In fact, Riis began working with many upper class housing reformers, who ultimately were able to convince the city to engage in some of the nation’s first active “slum clearance movements.”
Riis, with Teddy Roosevelt’s assistance was able to get some of the country’s first tenement regulations passed through Albany.
Across New York City, slum housing, rookeries (old, dilapidated mansions and warehouses, illegally set up for lodgings) and the police department’s lodging houses were closed down and cleared away and the lands were either sold off to developers (mostly from among that same group of upper class social reformers) or turned into parks.
The SINGLE “modern” (more human) lodging house that Commissioner Roosevelt built was unable to house more than a small fraction of the hordes of the now homeless and dispossessed poor. This created what’s been called, “A veritable refugee crisis on the Lower East Side of Manhattan,” as slum clearance forced many onto the streets, as those slums had housed those who simply couldn’t afford a better place to stay.
As this drove a teeming throng into the already overcrowded tenements that were left and into Bowery flop houses, usually situated above bars, Riis blamed saloonkeepers “for plying the poor with cheap drink and shelter”. . .BUT, they’d been doing that for eons. It was, ironically enough, Jacob Riis and TR’s misguided plan to improve housing conditions that actually drove the crisis.
When the Columbus park project was completed and some 10,000 homes were converted into a lush, green park, Riis called it, “Little less than a revolution,” a slum housing was razed and “in its place come trees and grass and flowers, for its dark hovels, light and sunshine and air.”
An improvement for the middle and upper classes who enjoyed the park, and reveled in the eradication of that urban blight, but a disaster for the displaced poor.
Like many misguided social reformers, the reforms proposed by Riis and Roosevelt transformed the LAND itself, but did nothing to help and much to harm the poor whose name these reforms were done.
Around the same time that Progressive housing reform (“slum clearance”) was underway, the same “Progressive forces” took aim at the jobs those poor people relied on. The Triangle Shirtwaist fire, which occurred on March 25th, 1911 created the impetus for massive workplace reforms.
By the time Woodrow Wilson took office as President, not only had the homes of the poor in new York city transformed for the worse by the patronizing pity of the rich, so were their livelihoods.
A part of the issue wealthy, well educated people have in understanding and really sympathizing with poverty is that even those who’ve experienced briefly never possessed any of the internal or intrinsic causes of poverty – physical or mental infirmity, a lack of marketable skills or a language barrier. In the case of Jacob Riis, he came to New York a young, well-educated, middle class, Protestant Danish immigrant, who spoke at least some English when he arrived here. For Riis and those like him, simply removing the trappings of poverty, gaining employment and finding better lodgings was all they had to do to put the external effects of poverty behind them.

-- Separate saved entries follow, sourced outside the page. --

(** Months run close to their average length. *)
Lemma greg_first_near k : 146097 * (k - 2) - 4800 * 3 <= 4800 * (greg_first k + 719468) <= 146097 * (k - 2) + 4800 * 3.
Proof.
  unfold greg_first. assert (k - 2 = 12 * ((k - 2) / 12) + (k - 2) mod 12) as E by lia.
  assert (0 <= (k - 2) mod 12 <= 11) as Hm by lia. set (y := (k - 2) / 12) in *. set (m := (k - 2) mod 12) in *.
  rewrite E. clearbody y m. clear E k. lia.
Qed.
Lemma greg_month_spec d : greg_first (greg_month d) <= d < greg_first (greg_month d + 1).
Proof.
  unfold greg_month. set (k := (d + 719468) * 4800 / 146097 + 2).
  assert (146097 * (k - 2) <= (d + 719468) * 4800 < 146097 * (k - 2) + 146097) as Hk by (unfold k; lia). clearbody k.
  pose proof (greg_first_near (k - 1)). pose proof (greg_first_near (k + 2)). pose proof (greg_first_lt k).
  destruct (Z.ltb_spec d (greg_first k)); [replace (k - 1 + 1) with k by lia; lia|].
  destruct (Z.leb_spec (greg_first (k + 1)) d); [replace (k + 1 + 1) with (k + 2) by lia|]; lia.
Qed.
(* ===== verification/Partitions.v ===== *)
(** * Monthly tables of the ledger and the sweep of idempotency keys

    Models [src/partition_lifecycle/{lifecycle,repo,model}.rs] and
    [src/idempotency_sweep.rs]: the command that creates the tables of this and the
    next month ahead of time, moves old ones to a slower tablespace, and detaches and
    drops those past the tenant's retention; and the one that deletes idempotency keys
    that have expired. The names and months are those of Calendar.v. *)

From S2P Require Import Prelude RustStd Time Schema Dek Ingest Tenancy Producers Settings Calendar.
From stdpp Require Import base gmap strings list pretty.
From Stdlib Require Import ZArith Lia.

Local Open Scope effect_scope.
Local Open Scope Z_scope.

(** ** Data *)

Definition MOVE_AFTER_MONTHS : Z := 18.
Definition COLD_TABLESPACE : string := "messgr_cold".
Definition PARTITIONED_TABLES : list string := ["comms_request"; "comms_event"]%string.

(** [PartitionLifecycleError]; [PlPanic] is a failed [expect], an overflow where
    those are checked, or a mis-routed pool. *)
Inductive PartitionLifecycleError : Type := PlDatabase (e : SqlxError) | PlPanic.
Definition lifecycle_of_connect (e : ConnectError) : PartitionLifecycleError :=
  match e with CSqlx e => PlDatabase e | CMisrouted => PlPanic end.

Record PartitionInfo : Type := MkPartition { pt_name : string; pt_month_start : Z; pt_tablespace : option string }.
Record LifecycleReport : Type := MkLifecycle {
  lr_created : list string;
  lr_moved : list string;
  lr_dropped : list string;
  lr_retention_skipped : bool;
}.
(** What the round of one table adds to the report. *)
Definition lr_add (a b : LifecycleReport) : LifecycleReport :=
  MkLifecycle (lr_created a ++ lr_created b) (lr_moved a ++ lr_moved b) (lr_dropped a ++ lr_dropped b)
    (lr_retention_skipped a || lr_retention_skipped b).

(** ** The statements *)

Definition rl_set_parent (p : option string) (r : Relation) : Relation :=
  MkRelation p (rl_from r) (rl_to r) (rl_tablespace r) (rl_index r) (rl_request r) (rl_event r).
Definition rl_set_tablespace (t : string) (r : Relation) : Relation :=
  MkRelation (rl_parent r) (rl_from r) (rl_to r) (Some t) (rl_index r) (rl_request r) (rl_event r).
Definition rl_on_index f (r : Relation) : Relation :=
  MkRelation (rl_parent r) (rl_from r) (rl_to r) (rl_tablespace r) (f (rl_index r)) (rl_request r) (rl_event r).

Definition NO_RELATION : SqlxError := SqlConstraint "relation does not exist".
Definition NO_TABLESPACE : SqlxError := SqlConstraint "tablespace does not exist".
Definition IS_RELATION : SqlxError := SqlConstraint "relation already exists".
Definition OVERLAP : SqlxError := SqlConstraint "partition would overlap".
Definition NOT_A_PARTITION : SqlxError := SqlConstraint "relation is not a partition".

(** The rows of a partitioned table that lie in a monthly table. *)
Definition within (r : Relation) (t : Z) : bool := (rl_from r <=? t) && (t <? rl_to r).
Definition requests_of (parent : string) (r : Relation) (d : TenantDb) : gmap (Z * N) CommsRequest :=
  if decide (parent = "comms_request"%string) then filter (λ kv, within r kv.1.1 = true) (db_request (td_tables d)) else ∅.
Definition events_of (parent : string) (r : Relation) (d : TenantDb) : gmap EventKey CommsEvent :=
  if decide (parent = "comms_event"%string) then filter (λ kv, within r kv.1.1.1.1 = true) (db_event (td_tables d)) else ∅.
Definition without_rows (parent : string) (r : Relation) (d : TenantDb) : TenantDb :=
  on_tables (λ b, on_request (λ m, m ∖ requests_of parent r d) (on_event (λ m, m ∖ events_of parent r d) b)) d.

(** [SELECT to_regclass($1) IS NOT NULL]. *)
Definition relation_exists (name : string) (d : TenantDb) : bool := bool_decide (is_Some (td_relation d !! name)).

(** [CREATE TABLE … PARTITION OF … FOR VALUES FROM … TO …]: the name is free and no
    partition of the same table shares an instant with it. PostgreSQL gives the new table
    an index for each index of the parent, under names of its own. *)
Definition overlaps (parent : string) (from to : Z) (r : Relation) : Prop :=
  rl_parent r = Some parent ∧ from < rl_to r ∧ rl_from r < to.
#[export] Instance overlaps_dec parent from to r : Decision (overlaps parent from to r).
Proof. unfold overlaps. apply _. Defined.
Definition create_relation (indexes : list string) (parent name : string) (from to : Z) (d : TenantDb)
    : result (TenantDb * unit) SqlxError :=
  match td_relation d !! name with
  | Some _ => Err IS_RELATION
  | None =>
      if decide (Exists (λ nr, overlaps parent from to nr.2) (map_to_list (td_relation d))) then Err OVERLAP
      else Ok (on_relation (<[name := MkRelation (Some parent) from to None (list_to_map ((λ i, (i, None)) <$> indexes)) ∅ ∅]>) d, tt)
  end.

(** The children of a table in [pg_inherits], with their tablespaces. *)
Definition children (parent : string) (d : TenantDb) : list (string * option string) :=
  omap (λ nr : string * Relation, if decide (rl_parent nr.2 = Some parent) then Some (nr.1, rl_tablespace nr.2) else None)
    (map_to_list (td_relation d)).

(** The tablespaces of the PostgreSQL instance, which its operator makes and all its
    databases share. *)
Class Tablespaces : Type := { tablespaces : list string }.

(** [ALTER TABLE … SET TABLESPACE], [pg_indexes] and [ALTER INDEX … SET TABLESPACE]. *)
Definition alter_table_tablespace `{!Tablespaces} (name tablespace : string) (d : TenantDb) : result (TenantDb * unit) SqlxError :=
  match td_relation d !! name with
  | None => Err NO_RELATION
  | Some r =>
      if decide (tablespace ∈ tablespaces) then Ok (on_relation (<[name := rl_set_tablespace tablespace r]>) d, tt)
      else Err NO_TABLESPACE
  end.
Definition index_names (name : string) (d : TenantDb) : list string :=
  match td_relation d !! name with None => [] | Some r => (map_to_list (rl_index r)).*1 end.
Definition has_index (index : string) (r : Relation) : Prop := is_Some (rl_index r !! index).
#[export] Instance has_index_dec index r : Decision (has_index index r).
Proof. unfold has_index. apply _. Defined.
Definition alter_index_tablespace `{!Tablespaces} (index tablespace : string) (d : TenantDb) : result (TenantDb * unit) SqlxError :=
  if decide (Exists (λ nr, has_index index nr.2) (map_to_list (td_relation d))) then
    if decide (tablespace ∈ tablespaces) then Ok (on_relation (fmap (rl_on_index (alter (λ _, Some tablespace) index))) d, tt)
    else Err NO_TABLESPACE
  else Err NO_RELATION.
Lemma yields_see i c : yields (may_see i c) (λ _, iy_role i = role.COMPLIANCE
  ∨ iy_role i = role.CUSTOMER_SERVICE ∧ parse_str (iy_actor i) = Some c).
Proof.
  unfold may_see. case_decide; [apply yields_ret; by left|]. case_decide; [|by apply yields_throw].
  unfold identity_owns. destruct (parse_str (iy_actor i)) as [o|] eqn:E; [|by apply yields_throw].
  destruct (N.eqb_spec o c) as [E'|]; [|by apply yields_throw]. apply yields_ret. right. split; [done|congruence].
Qed.
Lemma yields_visible i t id at_ : yields (visible_row i t id at_) (λ row, iy_role i = role.COMPLIANCE
  ∨ iy_role i = role.CUSTOMER_SERVICE ∧ parse_str (iy_actor i) = Some (cr_customer_id row)).
Proof.
  unfold visible_row. eapply yields_bind; [apply yields_read|]. intros o _. eapply yields_bind; [by apply yields_of|].
  intros row _. eapply yields_bind; [apply yields_see|]. intros u H. by apply yields_ret.
Qed.
Lemma yields_decrypt dek aad blob : yields (decrypt_text dek aad blob) (λ _, True).
Proof.
  unfold decrypt_text. eapply yields_bind.
  - apply yields_of_any. intros r. destruct (decrypt dek aad blob); [done|]. by intros [= <-].
  - intros bytes _. eapply yields_true. by apply yields_of.
Qed.
Lemma yields_detail t key row : yields (decrypt_detail ks t key row) (λ v, dv_summary v = summary (key, row)).
Proof.
  unfold decrypt_detail. eapply yields_bind; [apply yields_read|]. intros o _. eapply yields_bind; [by apply yields_of|].
  intros dk _. eapply yields_bind; [by apply yields_lift|]. intros dek _. eapply yields_bind; [apply yields_decrypt|].
  intros dest _. eapply (yields_bind _ _ (λ _, True)).
  - destruct (cr_payload_ciphertext row); [|by apply yields_ret]. eapply yields_bind; [apply yields_decrypt|].
    intros text _. by apply yields_ret.
  - intros body _. by apply yields_ret.
Qed.
Lemma yields_render v (P : View → Prop) : P v → shows (eret (render_page renders v)) P.
Proof. intros Hv. apply yields_ret. unfold render_page. case_match; [|done]. by intros v' [= <-]. Qed.
Lemma yields_page v (P : View → Prop) : P v → shows (eret (Page v)) P.
Proof. intros Hv. apply yields_ret. by intros v' [= <-]. Qed.
Lemma yields_limit o : yields (parse_limit o) (λ _, True).
Proof.
  unfold parse_limit. case_match; [|by apply yields_ret]. eapply yields_bind; [by apply yields_of|]. intros n _. by apply yields_ret.
Qed.
Lemma yields_timeline t c : yields (timeline t c) (λ _, True).
Proof. unfold timeline. eapply yields_bind; [apply yields_read|]. intros ids _. apply yields_read. Qed.

Lemma not_page_rejected e : is_page (database_or_rejected e) = false.
Proof. by destruct e. Qed.
Lemma not_page_producer e : is_page (producer_error e) = false.
Proof. destruct e; [apply not_page_rejected|done..]. Qed.
Lemma not_page_setting e : is_page (setting_error e) = false.
Proof. destruct e; [apply not_page_rejected|done..]. Qed.
Lemma not_page_switch e : is_page (switch_error e) = false ∧ is_page (release_error e) = false.
Proof. destruct e; split; apply not_page_rejected || done. Qed.
End Answers.

#[export] Hint Resolve yields_now yields_try yields_role yields_read yields_read_pool yields_audit_ok yields_see yields_visible
  yields_detail yields_limit yields_timeline not_page_rejected not_page_producer not_page_setting : answers.

(** Steps through a handler, leaving the pages. *)
Ltac step_shows :=
  repeat (first
    [ match goal with
      | |- shows (ebind (eof (ok_or _ _)) _) _ => eapply shows_bind; [by apply yields_of|intros ? ?]
      | |- shows (ebind (elift _ _) _) _ => eapply shows_bind; [apply yields_lift; intros ?; solve [done | eauto with answers | apply not_page_switch]|intros ? _]
      | |- shows (ebind _ _) _ => eapply shows_bind; [solve [eauto with answers]|intros ? ?]
      | |- shows (ethrow _) _ => by apply yields_throw
      | |- shows (eret (render_page _ _)) _ => apply yields_render
      | |- shows (eret (Page _)) _ => apply yields_page
      | |- shows (match ?x with _ => _ end) _ => destruct x
      end ]).

Section Access.
Context `{UT : !UuidText} `{AE : !Aead} {Tz : Type} `{TZ : !TimeZone Tz} `{CT : !ChronoText} `{CP : !ChronoParse}.
Context (ks : VaultStore) (renders : View → bool) (build_sparkline : list Z → string) (fresh : N).
Notation handle := (handle (Tz:=Tz) ks renders build_sparkline fresh).

Lemma handle_shows slug r i t : shows (handle slug r i t) (entitled i r).
Proof.
  destruct r; simpl;
    unfold list_comms, comms_detail, customer_timeline, campaign_reach, producer_usage, producer_quota, ui_customer_timeline,
      ui_comms_detail, ui_campaign_reach, ui_quota_dashboard, ui_kill_switches, ui_blast_radius, engage_kill_switch, release_kill_switch,
      ui_scheduled_queue, cancel_scheduled, ui_producer_registry, admin_register_producer, admin_disable_producer, admin_set_producer_quota,
      admin_add_quota_override, kill_switches_page, scheduled_page, producers_page; cbv zeta; step_shows;
    unfold entitled; simpl; cbv beta in *; try (left; assumption);
    match goal with H : _ = role.COMPLIANCE ∨ _ |- _ => destruct H as [->|[Hr Ha]]; [left; by left|right; split; [done|]] end;
    eexists; (split; [|exact Ha]); try done;
    match goal with H : dv_summary _ = _ |- _ => by rewrite H end.
Qed.

(** A handler leaves the databases alone unless the user has the role that writes. *)
Lemma refused_guar (R : relation Cluster) `{!PreOrder R} i l (k : unit → Handler) :
  iy_role i ∉ l → guar R (ebind (require_role i l) k).
Proof.
  intros Hl. unfold require_role. rewrite decide_False by done. change (guar R (ethrow (C:=Call) (A:=Response) (Status 403))).
  by apply guar_throw.
Qed.
Lemma handle_silent plain `{HV : !VaultStoreLaws ks plain} (R : relation Cluster) `{!PreOrder R} slug r i t :
  iy_role i ∉ writer_roles r → guar R (handle slug r i t).
Proof.
  intros Hw. pose proof (vs_unwrap_guar (ks:=ks) R) as Hv.
  assert (∀ A pool (f : Db → A), guar R (read_tables pool f)) as Hread.
  { intros A pool f. apply guar_lift, guar_pool_query; apply _. }
  assert (∀ A pool (f : TenantDb → A), guar R (read_pool pool f)) as Hpool.
  { intros A pool f. apply guar_lift, guar_pool_query; apply _. }
  assert (∀ pool, guar R (load_config pool)) as Hload by (intros pool; by apply guar_pool_query).
  assert (∀ pool key, guar R (pool_query pool (λ _, load_quota key))) as Hquota by (intros pool key; by apply guar_pool_query).
  destruct r; simpl; simpl in Hw; try (by apply refused_guar);
    unfold list_comms, comms_detail, customer_timeline, campaign_reach, producer_usage, producer_quota, ui_customer_timeline,
      ui_comms_detail, ui_campaign_reach, ui_quota_dashboard, ui_kill_switches, ui_blast_radius, ui_scheduled_queue, ui_producer_registry,
      visible_row, decrypt_detail, decrypt_text, may_see, timeline, require_role, current_windows, kill_switches_page, scheduled_page,
      producers_page; cbv zeta; step_guar.
Qed.

Lemma yields_context `{PU : !PgUrl} url meanwhile pools slug : yields (tenant_context url meanwhile pools slug) (λ _, True).
Proof.
  unfold tenant_context. eapply yields_bind; [by apply yields_lift|]. intros o _. eapply yields_bind; [by apply yields_of|].
  intros t _. eapply yields_bind; [apply yields_lift; by intros []|]. intros x _. by apply yields_ret.
Qed.
Lemma utf8_round_trip_upto (n : nat) (s : jsstring) :
  (length s <= n)%nat -> wellFormed s = true ->
  utf8_decode (utf8_encode s) = s.
Proof.
  unfold utf8_decode. revert s.
  induction n as [|n IH]; intros [|c s] Hn Hs; cbn [length] in Hn;
    try reflexivity; try lia.
  cbn [utf8_encode wellFormed] in *.
  destruct (c <? 0x80) eqn:E1.
  { destruct (isHighSurrogate c) eqn:Eh; [exfalso; tests; lia|].
    apply andb_true_iff in Hs. destruct Hs as [_ Hs].
    rewrite decode_lead, lead_ascii by (tests; lia). cbn [fst snd app].
    rewrite IH by (auto; lia). reflexivity. }
  destruct (c <? 0x800) eqn:E2.
  { destruct (isHighSurrogate c) eqn:Eh; [exfalso; tests; lia|].
    apply andb_true_iff in Hs. destruct Hs as [_ Hs].
    rewrite decode_two by (tests; lia).
    rewrite IH by (auto; lia). reflexivity. }
  destruct (isHighSurrogate c) eqn:Eh.
  { destruct s as [|d s]; [discriminate|].
    destruct (isLowSurrogate d) eqn:El; [|discriminate].
    cbn [andb] in Hs.
    rewrite decode_four by (tests; lia).
    rewrite IH by (cbn [length] in Hn; auto; lia). reflexivity. }
  destruct (isLowSurrogate c) eqn:El; [discriminate|].
  cbn [negb andb] in Hs. destruct (c <? 0x10000) eqn:E3; [|discriminate].
  cbn [andb] in Hs.
  assert (Hns : ~ (0xD800 <= c <= 0xDFFF)) by (tests; lia).
  rewrite decode_three by (tests; auto; lia).
  rewrite IH by (auto; lia). reflexivity.
Qed.

(** Encoding never shrinks a text and at most triples it. *)
Lemma utf8_encode_length_upto (n : nat) (s : jsstring) :
  (length s <= n)%nat ->
  (length s <= length (utf8_encode s) <= 3 * length s)%nat.
Proof.
  revert s. induction n as [|n IH]; intros [|c s] Hn; cbn [length] in Hn;
    try (cbn; lia).
  cbn [utf8_encode]. unfold REPLACEMENT.
  destruct (c <? 0x80); [cbn [length]; specialize (IH s); lia|].
  destruct (c <? 0x800);
    [rewrite length_app; cbn [length]; specialize (IH s); lia|].
  destruct (isHighSurrogate c).
  - destruct s as [|d s]; [cbn [length]; lia|].
    destruct (isLowSurrogate d); rewrite length_app; cbn [length] in *.
    + specialize (IH s). lia.
    + specialize (IH (d :: s)). cbn [length] in IH. lia.
  - destruct (isLowSurrogate c); rewrite length_app; cbn [length];
      specialize (IH s); lia.
Qed.

End Utf8.

(* ===================================================================== *)
(** ** Requests in the concrete runtime *)
(* ===================================================================== *)

Section PlainRequests.

Lemma plain_rawText (event : APIGatewayProxyEvent) (b : jsstring) :
  isBase64Encoded event = false -> body event = Some b ->
  wellFormed b = true ->
  rawTextOf event = b.
Proof.
  intros E64 Eb Hb. unfold rawTextOf.
  rewrite (fileBuffer_utf8 event b Eb E64).
  now apply (utf8_round_trip_upto (length b)).
Qed.

Lemma plain_size_range (event : APIGatewayProxyEvent) (b : jsstring) :
  isBase64Encoded event = false -> body event = Some b ->
  (jslength b <= jslength (fileBufferOf event) <= 3 * jslength b)%Z.
Proof.
  intros E64 Eb. unfold jslength. rewrite (fileBuffer_utf8 event b Eb E64).
  assert (Hl := utf8_encode_length_upto (length b) b (le_n _)). lia.
Qed.

(** X16: A body that is sent as text and has no lone surrogate is analysed as it
    was sent: decoding the buffer gives the body back. *)
Theorem plain_body_round_trip (event : APIGatewayProxyEvent) (b : jsstring) :
  isBase64Encoded event = false -> body event = Some b ->
  wellFormed b = true ->
  rawTextOf event = b.
Proof. apply plain_rawText. Qed.

(** X17: The size that is checked is the UTF-8 size of the body: at least its
    length and at most three times its length, so a text body of at most
    349,525 code units passes the size check and one of more than
    1,048,576 code units fails it. *)
Theorem plain_body_size_bounds (event : APIGatewayProxyEvent) (b : jsstring) :
  isBase64Encoded event = false -> body event = Some b ->
  let size := jslength (fileBufferOf event) in
  (jslength b <= size <= 3 * jslength b)%Z
  /\ ((jslength b <= 349525)%Z -> violated PayloadTooLarge event = false)
  /\ ((1048576 < jslength b)%Z -> violated PayloadTooLarge event = true).
Proof.
  intros E64 Eb size.
  assert (Hsize : (jslength b <= size <= 3 * jslength b)%Z)
    by now apply plain_size_range.
  split; [exact Hsize|]. cbn [violated]. fold size.
  unfold MAX_FILE_SIZE_BYTES. split; intros Hb.
  - apply Z.ltb_ge. lia.
  - apply Z.ltb_lt. lia.
Qed.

As a result, Riis and others felt it HAD TO BE the same for all the other poor, even though it wasn’t, which is why his view that “If you get rid of the slum, you get rid of poverty” was so disastrous when translated into public policy.
The Progressive ideal first championed wholesale by Teddy Roosevelt came out of the desire of the established wealthy patricians to maintain their positions.
In social and economic cauldrons like New York’s they saw a furnace that forged “sharks,” with new ideas and ruthless determination and the ability, IF left unfettered, to displace the established order of things. . .to replace the established businesses and industries with newer ones.
That AND New York’s upper classes saw that the wretched poor, the factories and sweatshops that supported them and the tenement slums that housed them took up would could and SHOULD be valuable real estate.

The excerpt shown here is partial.